Start of DATA SUPPLIED

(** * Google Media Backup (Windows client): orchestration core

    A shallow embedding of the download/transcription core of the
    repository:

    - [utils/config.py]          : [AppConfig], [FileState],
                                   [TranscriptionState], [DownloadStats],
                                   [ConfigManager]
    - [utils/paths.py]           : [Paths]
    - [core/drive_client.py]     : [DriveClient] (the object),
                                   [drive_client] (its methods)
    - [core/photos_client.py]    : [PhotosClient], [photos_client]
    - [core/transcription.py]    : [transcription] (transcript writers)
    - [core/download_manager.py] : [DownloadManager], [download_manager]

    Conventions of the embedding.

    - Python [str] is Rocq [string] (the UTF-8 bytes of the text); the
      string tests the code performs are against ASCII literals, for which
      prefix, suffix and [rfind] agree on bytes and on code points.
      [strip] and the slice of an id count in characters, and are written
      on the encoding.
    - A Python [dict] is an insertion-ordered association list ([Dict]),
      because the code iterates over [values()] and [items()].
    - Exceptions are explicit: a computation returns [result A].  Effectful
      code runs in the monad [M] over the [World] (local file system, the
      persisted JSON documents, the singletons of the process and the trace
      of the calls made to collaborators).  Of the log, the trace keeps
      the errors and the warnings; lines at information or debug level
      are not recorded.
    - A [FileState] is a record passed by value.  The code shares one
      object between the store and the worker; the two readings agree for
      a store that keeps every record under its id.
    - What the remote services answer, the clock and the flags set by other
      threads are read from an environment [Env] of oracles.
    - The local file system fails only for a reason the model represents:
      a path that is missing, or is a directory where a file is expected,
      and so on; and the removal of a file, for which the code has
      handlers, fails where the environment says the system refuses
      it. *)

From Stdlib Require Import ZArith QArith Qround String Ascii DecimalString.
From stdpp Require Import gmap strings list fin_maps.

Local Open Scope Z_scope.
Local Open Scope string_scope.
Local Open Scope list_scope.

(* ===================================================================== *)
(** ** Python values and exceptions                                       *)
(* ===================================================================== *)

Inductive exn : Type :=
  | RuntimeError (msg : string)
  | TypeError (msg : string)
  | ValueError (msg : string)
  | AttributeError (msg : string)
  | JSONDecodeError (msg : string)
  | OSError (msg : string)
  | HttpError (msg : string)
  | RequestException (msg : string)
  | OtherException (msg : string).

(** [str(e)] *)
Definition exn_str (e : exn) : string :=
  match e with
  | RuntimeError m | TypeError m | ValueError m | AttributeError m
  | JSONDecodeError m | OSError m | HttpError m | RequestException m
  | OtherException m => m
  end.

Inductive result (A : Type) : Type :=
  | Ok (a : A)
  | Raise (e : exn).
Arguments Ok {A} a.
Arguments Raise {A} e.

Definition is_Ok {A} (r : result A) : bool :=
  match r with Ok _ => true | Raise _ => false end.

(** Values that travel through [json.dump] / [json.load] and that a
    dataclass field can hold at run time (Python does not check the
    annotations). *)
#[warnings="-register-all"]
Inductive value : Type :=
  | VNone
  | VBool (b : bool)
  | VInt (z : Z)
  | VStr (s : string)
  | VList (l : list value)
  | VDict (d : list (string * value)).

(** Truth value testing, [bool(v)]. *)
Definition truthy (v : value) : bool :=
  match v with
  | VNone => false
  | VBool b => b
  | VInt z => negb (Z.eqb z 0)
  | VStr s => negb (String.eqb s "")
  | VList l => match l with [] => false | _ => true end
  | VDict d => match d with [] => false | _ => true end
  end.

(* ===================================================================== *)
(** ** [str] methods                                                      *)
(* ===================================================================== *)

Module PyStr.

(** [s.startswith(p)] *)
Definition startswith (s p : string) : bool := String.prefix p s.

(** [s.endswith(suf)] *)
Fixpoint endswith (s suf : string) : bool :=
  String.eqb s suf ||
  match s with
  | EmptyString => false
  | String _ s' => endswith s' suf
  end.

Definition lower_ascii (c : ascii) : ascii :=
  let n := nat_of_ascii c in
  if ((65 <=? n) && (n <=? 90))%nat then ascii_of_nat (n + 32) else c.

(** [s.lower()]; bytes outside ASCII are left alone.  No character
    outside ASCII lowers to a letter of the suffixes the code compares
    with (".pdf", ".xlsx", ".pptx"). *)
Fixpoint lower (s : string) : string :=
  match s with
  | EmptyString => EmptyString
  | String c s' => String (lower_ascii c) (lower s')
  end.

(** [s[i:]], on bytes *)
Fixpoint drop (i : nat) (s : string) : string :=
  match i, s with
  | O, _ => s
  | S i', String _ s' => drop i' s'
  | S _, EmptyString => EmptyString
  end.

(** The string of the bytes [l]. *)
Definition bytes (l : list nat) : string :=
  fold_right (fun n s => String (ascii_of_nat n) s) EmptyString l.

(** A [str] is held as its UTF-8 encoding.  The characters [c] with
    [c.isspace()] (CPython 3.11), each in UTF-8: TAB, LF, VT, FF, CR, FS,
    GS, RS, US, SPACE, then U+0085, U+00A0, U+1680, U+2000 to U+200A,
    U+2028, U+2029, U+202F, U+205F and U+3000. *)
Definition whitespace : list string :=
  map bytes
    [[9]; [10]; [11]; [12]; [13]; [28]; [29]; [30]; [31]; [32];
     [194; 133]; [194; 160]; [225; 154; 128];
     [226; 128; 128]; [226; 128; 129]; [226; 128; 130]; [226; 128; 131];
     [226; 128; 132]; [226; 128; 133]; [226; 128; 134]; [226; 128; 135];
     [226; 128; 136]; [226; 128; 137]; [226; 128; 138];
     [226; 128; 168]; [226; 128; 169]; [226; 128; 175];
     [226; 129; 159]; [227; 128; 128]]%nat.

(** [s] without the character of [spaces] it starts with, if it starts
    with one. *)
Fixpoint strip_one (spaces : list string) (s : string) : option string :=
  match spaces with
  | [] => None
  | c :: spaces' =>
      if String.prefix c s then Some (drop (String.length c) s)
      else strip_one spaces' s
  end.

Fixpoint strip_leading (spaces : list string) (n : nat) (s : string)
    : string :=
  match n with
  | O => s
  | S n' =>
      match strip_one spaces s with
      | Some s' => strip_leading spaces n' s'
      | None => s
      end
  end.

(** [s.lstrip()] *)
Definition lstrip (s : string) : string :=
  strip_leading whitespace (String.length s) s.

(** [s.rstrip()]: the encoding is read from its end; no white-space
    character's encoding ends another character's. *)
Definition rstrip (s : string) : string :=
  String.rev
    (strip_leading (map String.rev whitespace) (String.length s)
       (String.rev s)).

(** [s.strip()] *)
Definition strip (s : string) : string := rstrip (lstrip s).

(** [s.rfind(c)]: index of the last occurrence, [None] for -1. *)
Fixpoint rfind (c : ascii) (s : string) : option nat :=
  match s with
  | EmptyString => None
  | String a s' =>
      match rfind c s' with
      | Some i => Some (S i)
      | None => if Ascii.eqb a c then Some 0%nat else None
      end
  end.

End of DATA SUPPLIED

YOUR ASSIGNMENT -
Scan the material above for lines that contain the string "embedding", and copy each such line.

OUTPUT FOR THIS EXERCISE -
    A shallow embedding of the download/transcription core of the
    Conventions of the embedding.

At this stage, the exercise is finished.